Sneddon, J. C.;Argenzio, R. A.
Feeding strategy and water homeostasis in equids: the role of the hind gut
Journal of Arid Environments
Journal Article
horses feeding strategy hind gut water homeostasis gastrointestinal transit-time large-intestine horses dehydration colon aldosterone rehydration ruminants donkeys ponies Tapir Bibliography
Ungulates are the most abundant and diverse group of mammals in arid areas. Non-ruminants, or hind gut fermenters, constitute only three extant families (horses, rhinos and tapirs); ruminants are far more dominant and form the remainder. Much of perissodactyl evolution occurred during the Eocene, Oligocene and Miocene eras when arid savannah-type conditions prevailed.
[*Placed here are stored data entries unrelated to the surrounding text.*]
(* ===== verification/MallocBoundary.v ===== *)
(** [malloc_implicit_list_biredirectional.c]: blocks with a header and a footer word
    (boundary tags), a prologue block before the first one, first fit, and [mfree] that
    merges a block with its free neighbours at once. The globals and the memory are
    those of [WordHeap]. *)

From S2P Require Import Prelude WordHeap Allocator.
#[local] Open Scope Z_scope.

Module Boundary.

(** * The macros *)

Definition MIN_BLOCK_SIZE : Z := ALIGN (SIZE_T_SIZE + SIZE_T_SIZE + 1).

Definition BLOCK_SIZE (ptr : Z) : ST arena Z := h ← load ptr; mret (untag h).
Definition IS_BLOCK_ALLOCATED (ptr : Z) : ST arena bool := h ← load ptr; mret (negb (tag h =? 0)).
Definition NEXT_BLOCK (ptr : Z) : ST arena Z := h ← load ptr; mret (u64 (ptr + untag h)).
Definition PREV_BLOCK (ptr : Z) : ST arena Z :=
  f ← load (u64 (ptr - SIZE_T_SIZE)); mret (u64 (ptr - untag f)).
Definition FOOTER (ptr : Z) : ST arena Z := h ← load ptr; mret (u64 (ptr + untag h - SIZE_T_SIZE)).
Definition HEADER_FROM_BLK_P (ptr : Z) : Z := u64 (ptr - SIZE_T_SIZE).

Definition ALLOCATE_BLOCK (ptr blk_size : Z) : ST arena unit :=
  store ptr (Z.lor blk_size 1);;
  f ← FOOTER ptr;
  store f (Z.lor blk_size 1).

Definition DEALLOCATE_BLOCK (ptr : Z) : ST arena unit :=
  h ← load ptr;
  store ptr (untag h);;
  f ← FOOTER ptr;
  h ← load f;
  store f (untag h).

(** * The program *)

(** One iteration of the loop of [find_fit]. *)
Definition find_fit_body (size header : Z) : ST arena (Z + Z) :=
  next ← NEXT_BLOCK header;
  allocated ← IS_BLOCK_ALLOCATED header;
  if negb allocated then
    h ← load header;
    if size <=? h then mret (inl header) else
    s ← st_get;
    free_next ← (if next <? break_end s then a ← IS_BLOCK_ALLOCATED next; mret (negb a) else mret false);
    if free_next : bool then
      h ← load header;
      n ← BLOCK_SIZE next;
      store header (u64 (h + n));;
      f ← FOOTER header;
      h ← load header;
      store f h;;
      mret (inr header)
    else mret (inr next)
  else mret (inr next).

Definition find_fit (size : Z) : ST arena Z :=
  s ← st_get; search (search_fuel s) (find_fit_body size) (break_start s).

(** The first call puts a prologue block before the heap. *)
Definition init_heap : ST arena unit :=
  s ← st_get;
  if break_start s =? 0 then
    prologue ← sbrk (ALIGN (SIZE_T_SIZE + SIZE_T_SIZE));
    ALLOCATE_BLOCK prologue (ALIGN (SIZE_T_SIZE + SIZE_T_SIZE));;
    b ← NEXT_BLOCK prologue;
    st_modify (set_break_start b)
  else mret tt.

(** The block found is cut if the rest can hold a block, and marked. *)
Definition take_block (header blk_size : Z) : ST arena unit :=
  allocated_size ← BLOCK_SIZE header;
  (if u64 (blk_size + MIN_BLOCK_SIZE) <=? allocated_size then
     store header blk_size;;
     n ← NEXT_BLOCK header;
     store n (u64 (allocated_size - blk_size));;
     n ← NEXT_BLOCK header;
     f ← FOOTER n;
     store f (u64 (allocated_size - blk_size))
   else mret tt);;
  blk_size ← BLOCK_SIZE header;
  ALLOCATE_BLOCK header blk_size.

(** Without a block that fits the data segment grows. *)
Definition grow_heap (blk_size : Z) : ST arena Z :=
  header ← sbrk blk_size;
  ALLOCATE_BLOCK header blk_size;;
  st_modify (set_break_end (u64 (header + blk_size)));;
  mret header.

Definition mmalloc (size : Z) : ST arena Z :=
  init_heap;;
  let blk_size := ALIGN (u64 (u64 (size + SIZE_T_SIZE) + SIZE_T_SIZE)) in
  header ← find_fit blk_size;
  header ← (if negb (header =? 0) then take_block header blk_size;; mret header
            else grow_heap blk_size);
  mret (u64 (header + SIZE_T_SIZE)).

(** The four cases of [mfree]. *)
Definition coalesce (header blk_size prev next : Z) (prev_allocated next_allocated : bool) : ST arena unit :=
  match prev_allocated, next_allocated with
  | true, true => DEALLOCATE_BLOCK header
  | true, false =>
      DEALLOCATE_BLOCK header;;
      n ← BLOCK_SIZE next;
      let blk_size := u64 (blk_size + n) in
      f ← FOOTER next;
      store f blk_size;;
      store header blk_size
  | false, true =>
      n ← BLOCK_SIZE prev;
      let blk_size := u64 (blk_size + n) in
      f ← FOOTER header;
      store f blk_size;;
      store prev blk_size
  | false, false =>
      n ← BLOCK_SIZE prev;
      m ← BLOCK_SIZE next;
      let blk_size := u64 (blk_size + u64 (n + m)) in
      f ← FOOTER next;
      store f blk_size;;
      store prev blk_size
  end.

Definition mfree (ptr : Z) : ST arena unit :=
  let header := HEADER_FROM_BLK_P ptr in
  blk_size ← BLOCK_SIZE header;
  prev ← PREV_BLOCK header;
  next ← NEXT_BLOCK header;
  s ← st_get;
  prev_allocated ← (if prev <? break_start s then mret true else IS_BLOCK_ALLOCATED prev);
  next_allocated ← (if break_end s <=? next then mret true else IS_BLOCK_ALLOCATED next);
  coalesce header blk_size prev next prev_allocated next_allocated.

(** [memcpy] on the bytes of the words. More bytes than the process has cannot be
    copied, and areas that overlap are undefined. *)
Definition load_byte (a : Z) : ST arena Z :=
  w ← load (8 * (a / 8)); mret (Z.shiftr w (8 * (a mod 8)) mod 256).
Definition store_byte (a b : Z) : ST arena unit :=
  w ← load (8 * (a / 8));
  let sh := 8 * (a mod 8) in
  store (8 * (a / 8)) (Z.lor (Z.ldiff w (Z.shiftl 255 sh)) (Z.shiftl b sh)).
Fixpoint copy_bytes (n : nat) (dst src : Z) : ST arena unit :=
  match n with
  | O => mret tt
  | S n => b ← load_byte src; store_byte dst b;; copy_bytes n (dst + 1) (src + 1)
  end.
Definition memcpy (dst src n : Z) : ST arena unit :=
  s ← st_get;
  st_assert ((n <=? brk s - seg_start s) && ((n =? 0) || (dst + n <=? src) || (src + n <=? dst)));;
  copy_bytes (Z.to_nat n) dst src.

Definition mrealloc (ptr size : Z) : ST arena Z :=
  old_size ← BLOCK_SIZE ptr;
  let new_size := ALIGN (u64 (u64 (size + SIZE_T_SIZE) + SIZE_T_SIZE)) in
  if new_size <=? old_size then mret ptr
  else
    mfree ptr;;
    newptr ← mmalloc new_size;
    (if newptr =? ptr then mret tt
     else memcpy newptr ptr (u64 (u64 (old_size - SIZE_T_SIZE) - SIZE_T_SIZE)));;
    mret newptr.

(** [walk_heap] asserts that the heap is initialised and that header and footer of each
    block agree, and prints size and state of each block. *)
Fixpoint walk_from (fuel : nat) (p : Z) : ST arena (list (Z * bool)) :=
  match fuel with
  | O => st_fail
  | S fuel =>
      s ← st_get;
      if p <? break_end s then
        footer ← FOOTER p;
        h ← load p;
        f ← load footer;
        st_assert (h =? f);;
        n ← BLOCK_SIZE p;
        a ← IS_BLOCK_ALLOCATED p;
        next ← NEXT_BLOCK p;
        rest ← walk_from fuel next;
        mret ((n, a) :: rest)
      else mret []
  end.
Definition walk_heap : ST arena (list (Z * bool)) :=
  s ← st_get;
  st_assert (negb (break_start s =? 0));;
  walk_from (search_fuel s) (break_start s).

(** [test_implementation] and what [walk_heap] prints in it. *)
Definition test_implementation : ST arena (list (Z * bool)) :=
  ptr0 ← mmalloc 10;
  ptr1 ← mmalloc 20;
  ptr2 ← mmalloc 30;
  ptr3 ← mmalloc 40;
  ptr4 ← mmalloc 50;
  ptr5 ← mmalloc 60;
  mfree ptr2;;
  mfree ptr3;;
  mfree ptr0;;
  mfree ptr1;;
  mfree ptr4;;
  mfree ptr5;;
  ptr6 ← mmalloc 15;
  walk_heap.
End Boundary.

(** * How a heap looks in memory *)

Module BoundaryHeap.
Import Boundary.

Definition tagged (s : arena) (a : Z) (b : block) : Prop :=
  16 <= bsize b ∧ word s a = header_word b ∧ word s (a + bsize b - 8) = header_word b.
(** The footer of the prologue is before the first block. *)
Definition fence (s : arena) : Prop :=
  seg_start s + 16 <= break_start s ∧ word s (break_start s - 8) = header_word (Block 16 true).

Abbreviation heap_ok := (WordHeap.heap_ok tagged 16 fence).
Abbreviation region := (WordHeap.region tagged 16).

Lemma boundary_tagged_frame s s' a b :
  tagged s a b -> (∀ x, a <= x < a + bsize b -> word s' x = word s x) -> tagged s' a b.
Proof. intros (? & ? & ?) Hx. unfold tagged. rewrite !Hx by lia. done. Qed.

Lemma boundary_fence_frame s s' :
  fence s -> seg_start s' = seg_start s -> break_start s' = break_start s ->
  (∀ x, x < break_start s -> word s' x = word s x) -> fence s'.
Proof. unfold fence. intros [? ?] -> -> Hx. rewrite Hx by lia. done. Qed.

Lemma boundary_tagged_header s a b : tagged s a b -> word s a = header_word b.
Proof. by intros (_ & ? & _). Qed.

Definition load_header := region_load tagged 16 ltac:(lia) boundary_tagged_header.
Definition header_facts := region_facts tagged 16 ltac:(lia).

(** ** The macros at a word that marks a block *)

(** The word at [p] is the header of the block [b], or could be. *)
Definition marked (s : arena) (p : Z) (b : block) : Prop :=
  (p mod 8 = 0 ∧ seg_start s <= p ∧ p + 8 <= brk s) ∧ 0 <= p ∧ word s p = header_word b ∧
  sized 8 b ∧ p + bsize b < 2 ^ 63.

Lemma marked_facts s p b :
  marked s p b ->
  load p s = Some (header_word b, s) ∧ BLOCK_SIZE p s = Some (bsize b, s) ∧
  IS_BLOCK_ALLOCATED p s = Some (busy b, s) ∧ NEXT_BLOCK p s = Some (p + bsize b, s) ∧
  FOOTER p s = Some (p + bsize b - 8, s) ∧ untag (header_word b) = bsize b.
Proof.
  intros ((? & ? & ?) & ? & Hw & Hs & ?). pose proof Hs as [? ?].
  assert (load p s = Some (header_word b, s)) as Hl by (rewrite <- Hw; by apply load_run).
  pose proof (header_word_untag 8 b Hs ltac:(lia)) as Hu. pose proof (header_word_tag 8 b Hs) as Ht.
  unfold BLOCK_SIZE, IS_BLOCK_ALLOCATED, NEXT_BLOCK, FOOTER. rewrite !(st_bind_eq _ _ _ _ _ Hl), Hu, Ht.
  rewrite SIZE_T_SIZE_eq, !u64_id by lia. split_all; try done. by destruct (busy b).
Qed.

Lemma marked_frame s s' p b :
  marked s p b -> seg_start s' = seg_start s -> brk s' = brk s -> word s' p = word s p -> marked s' p b.
Proof. unfold marked. by intros ? -> -> ->. Qed.

(** Proves that a word just written marks a block. *)
Ltac solve_marked :=
  unfold marked, sized; simpl; rewrite ?header_word_free; split_all; first [done | lia | solve_words].

Lemma region_marked s h b bl : region s h (b :: bl) -> marked s h b.
Proof.
  intros Hr. destruct (header_facts _ _ _ _ Hr) as (_ & _ & _ & _ & ? & ? & ? & ? & _).
  destruct Hr as ((?&?&?&?&?&?) & ? & ? & [Ht _] & [[? ?] _]%Forall_cons & _ & ?).
  unfold marked, sized. split_all; try done; try lia. by apply boundary_tagged_header.
Qed.

Lemma region_footer s h b bl :
  region s h (b :: bl) -> load (h + bsize b - 8) s = Some (header_word b, s).
Proof.
  intros Hr. destruct (header_facts _ _ _ _ Hr) as (_ & _ & _ & _ & ? & ? & ? & ? & _).
  destruct Hr as (_ & ? & ? & [(? & _ & <-) _] & [[? ?] _]%Forall_cons & _ & ?).
  apply load_run; [apply mod_sub_8; [by apply mod_add_8|done]|lia..].
Qed.
(** A run that cannot go on is at its end: [main] and all threads have returned. *)
Lemma stuck_finished s :
  service_ok s → stuck s → main s = [] ∧ ∀ t, t ∈ threads s → t = Gone.
Proof.
  intros Hok Hs. destruct (main s) as [|a p] eqn:Hm; [split; [done|by apply (ok_joined _ Hok)]|]. exfalso.
  pose proof (stuck_react _ Main Hs) as Hmain. cbn in Hmain. unfold main_step in Hmain. rewrite Hm in Hmain.
  destruct a; try done. destruct (forallb gone (threads s)) eqn:Hj; [done|].
  assert (guard s = false) as Hg.
  { pose proof (ok_main _ Hok) as Hmo. rewrite Hm in Hmo. destruct (guard s); [|done].
    destruct Hmo as ([|a q] & Heq & Hq); simplify_eq/=. }
  assert (timers s = []) as Htm.
  { destruct (timers s) as [|x l] eqn:Hl; [done|]. pose proof (stuck_react _ (Fire 0) Hs) as Hf.
    cbn in Hf. unfold fire in Hf. by rewrite Hl in Hf. }
  assert (∃ i t, threads s !! i = Some t ∧ t ≠ Gone) as (i & t & Ht & Hng).
  { apply forallb_false in Hj as (t & [i Hi]%list_elem_of_lookup & Hf). exists i, t. split; [done|]. by intros ->. }
  destruct (thread_goes_on s i t Hok Ht (stuck_react _ (Thread i) Hs) Hng) as (-> & _ & Hq & How).
  apply not_true_iff_false in How. apply How, out_of_work_spec. split_all; try done.
  intros t' Ht'. apply list_elem_of_lookup in Ht' as [j Hj']. destruct t' as [| |b q|]; try done. exfalso.
  by destruct (thread_goes_on s j _ Hok Hj' (stuck_react _ (Thread j) Hs)) as [? _].
Qed.
Lemma running_none l i t t' :
  l !! i = Some t → code_of t = [] → running l = [] → running (<[i := t']> l) = code_of t'.
Proof.
  intros Ht Hc Hl. destruct (running_insert l i t t' Ht) as (r & Hr & Hr'). rewrite Hc, Hl in Hr.
  apply Permutation_nil_l in Hr. simpl in Hr. subst r. rewrite app_nil_r in Hr'.
  destruct t'; cbn in *; [by apply Permutation_nil_r in Hr'..|by apply Permutation_singleton_r in Hr'|by apply Permutation_nil_r in Hr'].
Qed.

Lemma running_same l i t t' x :
  l !! i = Some t → code_of t = [] → code_of t' = [] → running l = [x] → running (<[i := t']> l) = [x].
Proof.
  intros Ht Hc Hc' Hl. destruct (running_insert l i t t' Ht) as (r & Hr & Hr'). rewrite Hc, Hl in Hr.
  rewrite Hc' in Hr'. cbn in *. rewrite <- Hr in Hr'. by apply Permutation_singleton_r in Hr'.
Qed.

Lemma running_strand l : sum in_strand l = sum (λ x : bool * _, if x.1 then 1 else 0) (running l).
Proof.
  induction l as [|t l IH]; [done|]. unfold running in *. rewrite bind_cons, sum_list_with_app, <- IH.
  by destruct t as [| |[] p|].
Qed.

(** What is left to do: ten counts that are not yet begun, and the way of each handler. *)
Definition begun (t : thread nat (nat * nat) nat) : nat :=
  match t with Busy _ (Print _ :: _) => 1 | _ => 0 end.
Definition action_cost (a : action nat (nat * nat) nat) : nat := match a with Wait _ _ => 8 | _ => 1 end.
Definition thread_cost (t : thread nat (nat * nat) nat) : nat :=
  match t with Before => 2 | Idle => 1 | Busy _ p => 2 + sum action_cost p | Gone => 0 end.
Definition cost (s : printer) : nat :=
  20 * (10 - (length (out s) + sum begun (threads s))) +
  6 * length (queue s) + 7 * length (timers s) + 5 * length (waiting s) +
  sum thread_cost (threads s) + sum action_cost (main s).

Lemma print_body_ok : handlers_ok print.
Proof. intros d h. unfold print. by destruct (d <? 10). Qed.

(** The facts about a state that do not mention the pool as a whole. *)
Definition local_ok (m : nat) (s : printer) : Prop :=
  (out s).*2.*2 = seq 0 (length (out s)) ∧ length (out s) ≤ 10 ∧
  (running (threads s) = [] ∧ data s = length (out s) ∨
   ∃ p, running (threads s) = [(true, p)] ∧ at_phase s p) ∧
  Forall (λ x, x.1 = true) (queue s ++ timers s) ∧
  Forall (λ a, match a with Wait b _ => b = true | Reset | Join => True | _ => False end) (main s) ∧
  (tokens s = m ∨ length (out s) = 10).
Lemma printer_local m s : printer_ok m s ↔ service_ok s ∧ local_ok m s.
Proof. split; [by intros []|by intros (? & ? & ? & ? & ? & ? & ?)]. Qed.

(** A thread outside handlers changes, and a handler may move on to wait. *)
Lemma idle_change m s s' i t t' :
  printer_ok m s → threads s !! i = Some t → threads s' = <[i := t']> (threads s) →
  code_of t = [] → code_of t' = [] → thread_cost t' + 6 * length (queue s') + 5 * length (waiting s') <
    thread_cost t + 6 * length (queue s) + 5 * length (waiting s) →
  main s' = main s → out s' = out s → data s' = data s → timers s' = timers s →
  length (queue s') + length (waiting s') = length (queue s) + length (waiting s) →
  Forall (λ x, x.1 = true) (queue s') → local_ok m s' ∧ cost s' < cost s.
Proof.
  intros Hp Ht Hth Hc Hc' Hcost Hm Ho Hd Htm Hqw Hq.
  assert (thread_token t = 0 ∧ thread_token t' = 0 ∧ begun t = 0 ∧ begun t' = 0) as (? & ? & ? & ?)
    by (by destruct t, t').
  split.
  - unfold local_ok. rewrite Ho, Hm. split_all; try apply Hp.
    + destruct (printer_run _ _ Hp) as [[Hr ?]|(p & Hr & Hph)]; rewrite Hth; [left|right; exists p].
      * split; [|congruence]. by rewrite (running_none _ i t t' Ht Hc Hr).
      * split; [by apply (running_same _ i t t')|]. unfold at_phase in *. by rewrite Hd, Ho.
    + rewrite Htm. pose proof (printer_queue _ _ Hp) as HQ. rewrite Forall_app in *. by destruct HQ.
    + destruct (printer_tokens _ _ Hp) as [Htok|]; [left|by right]. unfold tokens in *. rewrite Hth, Hm, Htm.
      pose proof (sum_insert thread_token _ i t t' Ht). lia.
  - unfold cost. rewrite Hth, Hm, Ho, Htm. pose proof (sum_insert thread_cost _ i t t' Ht).
    pose proof (sum_insert begun _ i t t' Ht). lia.
Qed.

(** A thread begins [print], when no other is in it. *)
Lemma print_begins m s s' i t h :
  printer_ok m s → threads s !! i = Some t → threads s' = <[i := Busy true (print (data s) h)]> (threads s) →
  t = Idle ∨ t = Busy true [] → (t = Idle → running (threads s) = []) →
  main s' = main s → out s' = out s → data s' = data s → timers s' = timers s →
  S (length (queue s') + length (waiting s')) = length (queue s) + length (waiting s) →
  6 * length (queue s') + 5 * length (waiting s') + 5 ≤ 6 * length (queue s) + 5 * length (waiting s) →
  Forall (λ x, x.1 = true) (queue s') → (t = Idle → length (queue s') < length (queue s)) →
  local_ok m s' ∧ cost s' < cost s.
Proof.
  intros Hp Ht Hth Hcase Hidle Hm Ho Hd Htm Hqw Hw Hq Hlt.
  assert (running (threads s') = [(true, print (data s) h)] ∧ data s = length (out s)) as [Hrun Hdata].
  { rewrite Hth. destruct Hcase as [->| ->].
    - specialize (Hidle eq_refl). split; [by rewrite (running_none _ i Idle _ Ht eq_refl Hidle)|].
      destruct (printer_run _ _ Hp) as [[_ ?]|(p & Hr & _)]; [done|congruence].
    - destruct (printer_run _ _ Hp) as [[Hr _]|(p & Hr & ph & ix & c & -> & _ & Hph)].
      + apply list_elem_of_lookup_2 in Ht. exfalso. assert ((true, []) ∈ running (threads s)) as Hin; [|by rewrite Hr in Hin; apply elem_of_nil in Hin].
        apply list_elem_of_bind. exists (Busy true []). split; [by left|done].
      + destruct (running_at _ i true [] _ Ht Hr) as [Heq ->]. split; [done|]. by destruct ph. }
  pose proof (printer_most _ _ Hp) as Hmost.
  pose proof (sum_insert thread_token _ i t (Busy true (print (data s) h)) Ht) as H1.
  pose proof (sum_insert thread_cost _ i t (Busy true (print (data s) h)) Ht) as H2.
  pose proof (sum_insert begun _ i t (Busy true (print (data s) h)) Ht) as H3.
  assert (thread_token t = 0 ∧ begun t = 0 ∧ 1 ≤ thread_cost t) as (Ht1 & Ht2 & Ht3) by (by destruct Hcase as [->| ->]; cbn; split_all; lia).
  assert (∀ t', t' ∈ threads s → begun t' = 0) as Hbegun.
  { intros t' Hin. destruct t' as [| |b p|]; try done.
    assert ((b, p) ∈ running (threads s)) as Hrp by (apply list_elem_of_bind; exists (Busy b p); split; [by left|done]).
    destruct Hcase as [->| ->]; [by rewrite Hidle in Hrp; [apply elem_of_nil in Hrp|]|].
    destruct (printer_run _ _ Hp) as [[Hr _]|(p' & Hr & _)]; rewrite Hr in Hrp; [by apply elem_of_nil in Hrp|].
    apply list_elem_of_singleton in Hrp. destruct (running_at _ i true [] _ Ht Hr) as [Heq _]. by simplify_eq. }
  pose proof (proj2 (sum_zero begun (threads s)) Hbegun) as Hb0.
  split.
  - unfold local_ok. rewrite Ho, Hm. split_all; try apply Hp.
    + right. eexists. split; [done|]. unfold at_phase, print. rewrite Hd, Ho. destruct (Nat.ltb_spec (data s) 10).
      * by exists Printing, h, (data s).
      * exists Done, 0, 0. split_all; [done|lia|done].
    + rewrite Htm. pose proof (printer_queue _ _ Hp) as HQ. rewrite Forall_app in *. by destruct HQ.
    + destruct (printer_tokens _ _ Hp) as [Htok|]; [|by right]. unfold print in *.
      destruct (Nat.ltb_spec (data s) 10); [left|right; lia]. unfold tokens in *. rewrite Hth, Hm, Htm.
      cbn in H1. lia.
  - unfold cost. rewrite Hth, Hm, Ho, Htm. unfold print in *.
    destruct Hcase as [-> | ->]; (destruct (Nat.ltb_spec (data s) 10); cbn in *; [|try specialize (Hlt eq_refl)]); lia.
Qed.

(** An action of the handler that runs, or its end without another that waits. *)
Lemma running_change m s s' i b p t' :
  printer_ok m s → threads s !! i = Some (Busy b p) → threads s' = <[i := t']> (threads s) →
  main s' = main s → queue s' = queue s → waiting s' = waiting s →
  (match t' with Busy b' p' => b' = b ∧ at_phase s' p' | _ => p = [] ∧ data s' = length (out s') end) →
  (out s').*2.*2 = seq 0 (length (out s')) → length (out s') ≤ 10 →
  Forall (λ x, x.1 = true) (timers s') →
  length (timers s') + thread_token t' = length (timers s) + thread_token (Busy b p) →
  20 * (10 - (length (out s') + begun t')) + 7 * length (timers s') + thread_cost t' <
  20 * (10 - (length (out s) + begun (Busy b p))) + 7 * length (timers s) + thread_cost (Busy b p) →
  begun t' = 0 → length (out s') = length (out s) + begun (Busy b p) → local_ok m s' ∧ cost s' < cost s.
Proof.
  intros Hp Ht Hth Hm Hq Hw Ht' Hc Hmost Htm Htok Hcost Hb0 Hcommit.
  pose proof (sum_insert thread_token _ i _ t' Ht) as H1.
  pose proof (sum_insert thread_cost _ i _ t' Ht) as H2. pose proof (sum_insert begun _ i _ t' Ht) as H3.
  assert ((b, p) ∈ running (threads s)) as Hrp.
  { apply list_elem_of_bind. exists (Busy b p). split; [by left|]. by apply list_elem_of_lookup_2 in Ht. }
  destruct (printer_run _ _ Hp) as [[Hr _]|(p0 & Hr & Hph)]; [by rewrite Hr in Hrp; apply elem_of_nil in Hrp|].
  destruct (running_at _ i b p _ Ht Hr) as [Heq Hrun]. injection Heq as <- <-.
  assert (sum begun (threads s) = begun (Busy true p0)) as Hb.
  { assert (sum begun (<[i := Idle]> (threads s)) = 0) as H0.
    { apply sum_zero. intros u Hu. destruct u as [| |b q|]; try done.
      assert ((b, q) ∈ running (<[i := Idle]> (threads s))) as Hin
        by (apply list_elem_of_bind; exists (Busy b q); split; [by left|done]).
      rewrite Hrun in Hin. by apply elem_of_nil in Hin. }
    pose proof (sum_insert begun _ i _ Idle Ht). cbn in *. lia. }
  split.
  - unfold local_ok. rewrite Hm, Hq. split_all; try done; try apply Hp.
    + rewrite Hth, Hrun. destruct t' as [| |b' p'|]; [left; by destruct Ht'..| |left; by destruct Ht'].
      right. exists p'. by destruct Ht' as [-> ?].
    + pose proof (printer_queue _ _ Hp) as HQ. rewrite Forall_app in *. by destruct HQ.
    + destruct (printer_tokens _ _ Hp) as [Ht0|H10].
      * left. unfold tokens in *. rewrite Hth, Hm, Hq, Hw. lia.
      * right. destruct Hph as (ph & ix & c & -> & _ & Hph). destruct ph; cbn in *; lia.
  - unfold cost. rewrite Hth, Hm, Hq, Hw. lia.
Qed.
Adoption of hind gut fermentation as a digestive strategy early on in their evolution confined equids to feeding on coarse grassland, characterized by high fibre and low protein content. Hind gut fermentation of such vegetation, combined with high rates of voluntary food intake and passage of digesta, gave equids an advantage over ruminants of similar body size in digestive efficiency on high fibre grasses. This digestive strategy explains the present day ecological niche of wild equids. The large volume of water required for microbial fermentation of fibrous vegetation constitutes a fluid reservoir which could act as a potential source of fluid for the remaining body fluid pools during periods of dehydration. Evidence for such a role of the gastrointestinal tract in water homeostasis has recently been reviewed for ruminants. In this review, feeding and digestive strategies of ruminants and hind gut fermenters are compared with respect to body size. Evidence for the existence of a gastrointestinal fluid reservoir in equids is then provided. Finally, an overview of the physiological mechanisms associated with the movement of fluid across the hind gut epithelium in equids is given. (C) 1998 Academic Press Limited.